If the reason is because you want to be able to move the users over to the other Local AD and rematch them back up, I have done it recently and from my experience the ms-dir-consistencyGUID didn't help in any way.
To explain: In order to match an existing Azure synced user to a different local AD user, the Azure user needs to be as cloud only otherwise the new user will be marked as duplicate. When the user is in cloud only state you can clear the ImmutableID which will cause a soft match next time a cloud sync imports a user with a UPN matching the cloud UPN. Of course you have the ability to leave the immutableID on the cloud object and set the ms-dir-consistencyGUID on the local object to match the cloud one (I have a PowerShell script somewhere if you need), but why go through this hassle?

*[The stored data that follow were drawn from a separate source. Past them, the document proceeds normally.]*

Lemma bridge_drain_drained connected rx : drained connected rx (bridge_drain connected rx).
Proof.
  unfold bridge_drain. apply drained_bind; [|apply drained_bind].
  - apply undrained_shared. unfold now. destruct (instants (shared rx)); by constructor.
  - by constructor.
  - apply drained_tries; [|intros _; apply drained_tries].
    + apply undrained_shared. unfold resolve_wakeups. rewrite bind_run.
      etransitivity; [|apply resolve_streams_same]. unfold take_wakeups. by destruct (take_owed _).
    + unfold mapping. set (m := in_shared drain_socket). set (rx2 := (in_shared resolve_wakeups _).2).
      assert (undrained rx2 (m rx2).2) as Hm.
      { apply undrained_shared. unfold drain_socket. by destruct (Wake.drain _ _). }
      by rewrite bind_run.
    + intros _. eexists. split; [reflexivity|by left].
Qed.

(** ** What receiving makes of the envelopes *)

(** The envelopes in [l] are new and hold their calls. *)
Record filled (rx rx' : Reactor) (l : list N) : Prop := {
  fl_new : Forall (fun e => next_ref (shared rx) <= e < next_ref (shared rx')) l;
  fl_nodup : NoDup l;
  fl_others : forall e, e ∉ l -> fiber_envelopes (bridge rx') !! e = fiber_envelopes (bridge rx) !! e;
  fl_calls : forall e, e ∈ l -> exists env call, fiber_envelopes (bridge rx') !! e = Some env /\ env_call env = Some call;
  fl_refs : next_ref (shared rx) <= next_ref (shared rx');
}.

Lemma filled_nil rx rx' : fiber_envelopes (bridge rx') = fiber_envelopes (bridge rx) ->
  next_ref (shared rx) <= next_ref (shared rx') -> filled rx rx' [].
Proof. intros He Hn. split; [apply Forall_nil_2|apply NoDup_nil_2|intros e _; by rewrite He|intros e Hin; by apply not_elem_of_nil in Hin|done]. Qed.
(** [result_rx.recv_timeout(RESPONSE_TIMEOUT)]: the Ruby thread runs until there is a
    result, or does nothing more in time. *)
Fixpoint waits (later : list (list Doing)) (p : Probe) : result (N * result Response BridgeError) ProbeError * Probe :=
  match results p with
  | (id, answer) :: rest =>
      (Ok (id, answer),
        note {| store := store p; collectors := collectors p; results := rest; running := running p;
                finishing := finishing p; schedule := later; log := log p |} (Received id answer))
  | [] =>
      match later with
      | [] => (Err (Waiting Timeout), set_schedule p [])
      | doings :: later => waits later (foldl does p doings)
      end
  end.

Definition receive_result (body_bytes ruby_thread_id : N) : St Probe (result unit ProbeError) :=
  let?* (id, answer) := (fun p => waits (schedule p) p) in
  let?* response := pure (map_err Bridge answer) in
  pure (verify_response id body_bytes ruby_thread_id response).

(** ** A wave *)

Definition usize_checked (n : N) (error : string) : result N ProbeError :=
  if n <? width64 then Ok n else Err (Other error).

(** [for offset in 0..initial] *)
Definition offsets (initial : N) : list N := N.of_nat <$> seq 0 (N.to_nat initial).

Section wave.
(** What the other threads do while [client.call] waits, and how often it looks before
    its deadline has passed. *)
Context (recv_timeout : Duration -> St World unit) (rounds : nat).
Context (first_id requests ruby_thread_id : N) (body : bytes).

(** [while completed < requests], for the requests not completed. *)
Fixpoint complete (left_ : nat) (submitted completed : N) : St Probe (result unit ProbeError) :=
  match left_ with
  | O => ok tt
  | S left_ =>
      if completed <? requests then
        let?* _ := receive_result (len body) ruby_thread_id in
        if submitted <? requests then
          let?* _ := submit_request (usize_add first_id submitted) body in
          complete left_ (submitted + 1) (completed + 1)
        else complete left_ submitted (completed + 1)
      else ok tt
  end.

Definition client_call (request : Request) : St Probe (result Response ProbeError) := fun p =>
  let p := note p (Collecting_ (inflight_requests (store p))) in
  let '(answer, w) := call_ recv_timeout rounds request {| waker_filter := 0; waker_event := next_ref (store p) |} (store p) in
  (map_err Bridge (default (Err ResponseTimeout) answer), set_store p w).
(** An item on one queue leaves the calls that answer on others waiting. *)
Lemma publish_other n item p id c call :
  collectors p !! n = Some (id, c) -> uncompleted c -> between_looks (get_queue (store p) (Direct n)) ->
  waiting p call -> stream (call_handle call) <> Direct n -> waiting (publish n item p) call.
Proof.
  intros Hn Hc Hq (m & Hm & Hw) Hne. destruct (publish_spec n item p id c Hn Hc Hq) as ([] & Hcs & _ & _ & Hqs).
  assert (Hmn : m <> n) by congruence.
  exists m. split; [done|]. apply (waiting_on_beside p); [done|lia|by apply Hqs|].
  by rewrite Hcs, lookup_insert_ne.
Qed.

Lemma is_running_spec n p :
  is_running n p = true -> exists call, call ∈ running p /\ stream (call_handle call) = Direct n.
Proof.
  unfold is_running. intros (call & Hin & Hs)%existsb_exists. exists call.
  split; [by apply list_elem_of_In|]. by apply bool_decide_eq_true in Hs.
Qed.

Lemma take_running_spec n l call rest :
  take_running n l = Some (call, rest) -> l ≡ₚ call :: rest /\ stream (call_handle call) = Direct n.
Proof.
  revert rest. induction l as [|c l IH]; intros rest H; cbn in H; [done|].
  destruct (answers_on n c) eqn:E.
  - injection H as -> ->. split; [done|]. by apply bool_decide_eq_true in E.
  - apply bind_Some in H as ([found others] & H1 & [= -> <-]). destruct (IH _ H1) as [H2 H3].
    split; [|done]. rewrite H2. constructor.
Qed.

Lemma waiting_publish n item p call :
  stream (call_handle call) = Direct n -> waiting_on p n -> terminal item = false ->
  waiting (publish n item p) call.
Proof.
  intros Hs (Hn & Hq & id & c & Hl & Hc) Ht. exists n. split; [done|].
  destruct (publish_spec n item p id c Hl Hc Hq) as ([] & Hcs & _ & Hq' & _).
  split_and!; [lia|by apply Hq'|]. rewrite Hcs, lookup_insert_eq. do 2 eexists. split; [done|].
  pose proof (collect_item_uncompleted c item Hc) as H. by rewrite Ht in H.
Qed.
(* ===== verification/SyncRuntime.v ===== *)
(** * The serial runtime ([src/src/sync.rs])

    One request at a time on the thread that owns the VM: a client queues commands
    and wakes the thread, which serves everything queued before it waits again.  A
    completion is named by reference; what it was called with is logged. *)

From S2P Require Import Prelude RustStr Types Stream Wake Request World Ruby Chunks RubyExample Rack Lifecycle.

Local Open Scope N_scope.

Inductive Command :=
| SyncCall (request : Request) (completion : N)
| ForceGc (reply : N)
| SyncShutdown (reply : N).

(** What the Ruby thread did: completions it ran, replies it sent. *)
Inductive Served :=
| CompletedCall (completion : N) (r : result Response BridgeError)
| Collected (reply : N)
| StoppedSync (reply : N).

Record SyncRuntime := {
  sync_commands : list Command;
  sync_receiving : bool;
  sync_socket : Socket;
  sync_world : World;                  (* the store Ruby code runs over *)
  served : list Served;
}.

Definition set_sync_commands (s : SyncRuntime) c : SyncRuntime :=
  {| sync_commands := c; sync_receiving := sync_receiving s; sync_socket := sync_socket s;
     sync_world := sync_world s; served := served s |}.
Definition set_sync_socket (s : SyncRuntime) k : SyncRuntime :=
  {| sync_commands := sync_commands s; sync_receiving := sync_receiving s; sync_socket := k;
     sync_world := sync_world s; served := served s |}.
Definition stop_receiving (s : SyncRuntime) : SyncRuntime :=
  {| sync_commands := []; sync_receiving := false; sync_socket := sync_socket s;
     sync_world := sync_world s; served := served s |}.

Definition serve (a : Served) : St SyncRuntime unit := fun s =>
  (tt, {| sync_commands := sync_commands s; sync_receiving := sync_receiving s;
          sync_socket := sync_socket s; sync_world := sync_world s; served := served s ++ [a] |}).

Definition in_ruby {A} (m : St World A) : St SyncRuntime A := fun s =>
  let '(a, w) := m (sync_world s) in
  (a, {| sync_commands := sync_commands s; sync_receiving := sync_receiving s;
         sync_socket := sync_socket s; sync_world := w; served := served s |}).

(** ** The client *)

Definition sync_send (command : Command) : St SyncRuntime (result unit BridgeError) := fun s =>
  if sync_receiving s
  then
    let s := set_sync_commands s (sync_commands s ++ [command]) in
    let '(r, k) := signal [] (sync_socket s) in (r, set_sync_socket s k)
  else (Err RuntimeStopped, s).

Definition sync_submit (request : Request) (completion : N) : St SyncRuntime (result unit BridgeError) :=
  sync_send (SyncCall request completion).

(** [await] is what [recv_timeout] on the reply channel gives. *)
Definition sync_call (await : N -> St SyncRuntime (result (result Response BridgeError) RecvTimeoutError))
    (request : Request) (reply : N) : St SyncRuntime (result Response BridgeError) :=
  let* sent := sync_submit request reply in
  match sent with
  | Err e => st_ret (Err e)
  | Ok _ =>
      let* received := await reply in
      st_ret (let? r := recv_reply received in r)
  end.

Definition force_gc_ (await : N -> St SyncRuntime (result (result unit BridgeError) RecvTimeoutError))
    (reply : N) : St SyncRuntime (result unit BridgeError) :=
  let* sent := sync_send (ForceGc reply) in
  match sent with
  | Err e => st_ret (Err e)
  | Ok _ =>
      let* received := await reply in
      st_ret (let? r := recv_reply received in r)
  end.

Definition sync_request_shutdown (await : N -> St SyncRuntime (result unit RecvTimeoutError)) (reply : N)
    : St SyncRuntime (result unit BridgeError) :=
  let* sent := sync_send (SyncShutdown reply) in
  match sent with
  | Err e => st_ret (Err e)
  | Ok _ => let* received := await reply in st_ret (map_err map_recv_timeout received)
  end.

(** ** The Ruby thread *)

Section serving.
Context `{RubyVM}.

(** [Prepared::context] *)
Definition sync_context (app_ string_io rack_errors_ reader : Value) (i : RuntimeInfo) : CallContext :=
  {| app := app_; string_io_class := string_io; request_body_class := None; rack_errors := rack_errors_;
     body_reader := reader; ctx_thread_object_id := info_thread_object_id i; concurrency := Serial;
     extensions := false |}.

Definition pop_sync_command : St SyncRuntime (option Command) := fun s =>
  match sync_commands s with
  | [] => (None, s)
  | c :: rest => (Some c, set_sync_commands s rest)
  end.

(** The inner loop, with fuel for the commands queued: [true] when the thread is to
    return, [false] when it is to wait again. *)
Fixpoint serve_queued (fuel : nat) (connected : bool) (ctx : CallContext) : St SyncRuntime bool :=
  match fuel with
  | O => st_ret false
  | S fuel =>
      let* command := pop_sync_command in
      match command with
      | Some (SyncCall request completion) =>
          let* r := in_ruby (call ctx request) in
          do* serve (CompletedCall completion r) in
          serve_queued fuel connected ctx
      | Some (ForceGc reply) =>
          do* serve (Collected reply) in
          serve_queued fuel connected ctx
      | Some (SyncShutdown reply) =>
          do* serve (StoppedSync reply) in
          do* modify stop_receiving in
          st_ret true
      | None => if connected then st_ret false else st_ret true
      end
  end.

(** One pass of the outer loop, once the thread is awake. *)
Definition sync_pass (connected : bool) (ctx : CallContext) : St SyncRuntime (result bool BridgeError) := fun s =>
  let '(r, k) := drain [] (sync_socket s) in
  let s := set_sync_socket s k in
  match default (Ok tt) r with
  | Err e => (Err e, s)
  | Ok _ =>
      let '(stop, s) := serve_queued (S (length (sync_commands s))) connected ctx s in (Ok stop, s)
  end.

End serving.

(** ** Starting and stopping *)

Record RubyRuntime := { sync_client : bool; sync_info : RuntimeInfo; sync_join : bool }.

(** [ready]: what [ready_rx.recv] gave; [joined]: how the thread ended, when asked. *)
Definition sync_start (socket : result unit BridgeError) (spawned : result unit string)
    (ready : option (result RuntimeInfo BridgeError)) (joined : result (result unit BridgeError) PanicPayload)
    : result RubyRuntime BridgeError :=
  let? _ := socket in
  let? _ := map_err Spawn spawned in
  match ready with
  | Some (Ok i) => Ok {| sync_client := true; sync_info := i; sync_join := true |}
  | Some (Err error) => Err error
  | None =>
      match joined with
      | Ok (Err error) => Err error
      | Ok (Ok _) => Err (Startup "runtime exited before reporting readiness")
      | Err payload => Err (RuntimePanicked (panic_message payload))
      end
  end.

(** Joins the thread whether or not it acknowledged the shutdown. *)
Definition sync_shutdown_inner (requested : result unit BridgeError)
    (joined : result (result unit BridgeError) PanicPayload) : St RubyRuntime (result unit BridgeError) := fun r =>
  let shutdown_result := if sync_client r then requested else Ok tt in
  let join_result := if sync_join r
                     then match joined with
                          | Ok ended => Ok ended
                          | Err payload => Err (RuntimePanicked (panic_message payload))
                          end
                     else Ok (Ok tt) in
  let r := {| sync_client := false; sync_info := sync_info r; sync_join := false |} in
  (let? ended := join_result in let? _ := shutdown_result in ended, r).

My migration steps were the following
- Remove users from AzureSync scope on old AD domain (causes the user to be cloud deleted).
- Clear immutable ID (might require cloud restoring the user which converts the user to cloud only)
- Add users to AzureSync scope on new AD domain (causing soft matches based on UPN on next sync).
I also want to be sure that if I do sync these 3 AD's with "Cloud sync" I'm not "cutting off" a path of loading the Full "Azure AD Connect" later on if I needed it for Hybrid Device join.
Per the documentation and my own experience, these two can run side by side with no issues.
But I didn't see mention of going the other way around where you start with AD cloud provision and the need to add in "Azure AD Connect" later on.
I can't find now my notes, but I recall testing this and as long a user was in either scope, even if deleted in the other scope the user stayed cloud synced.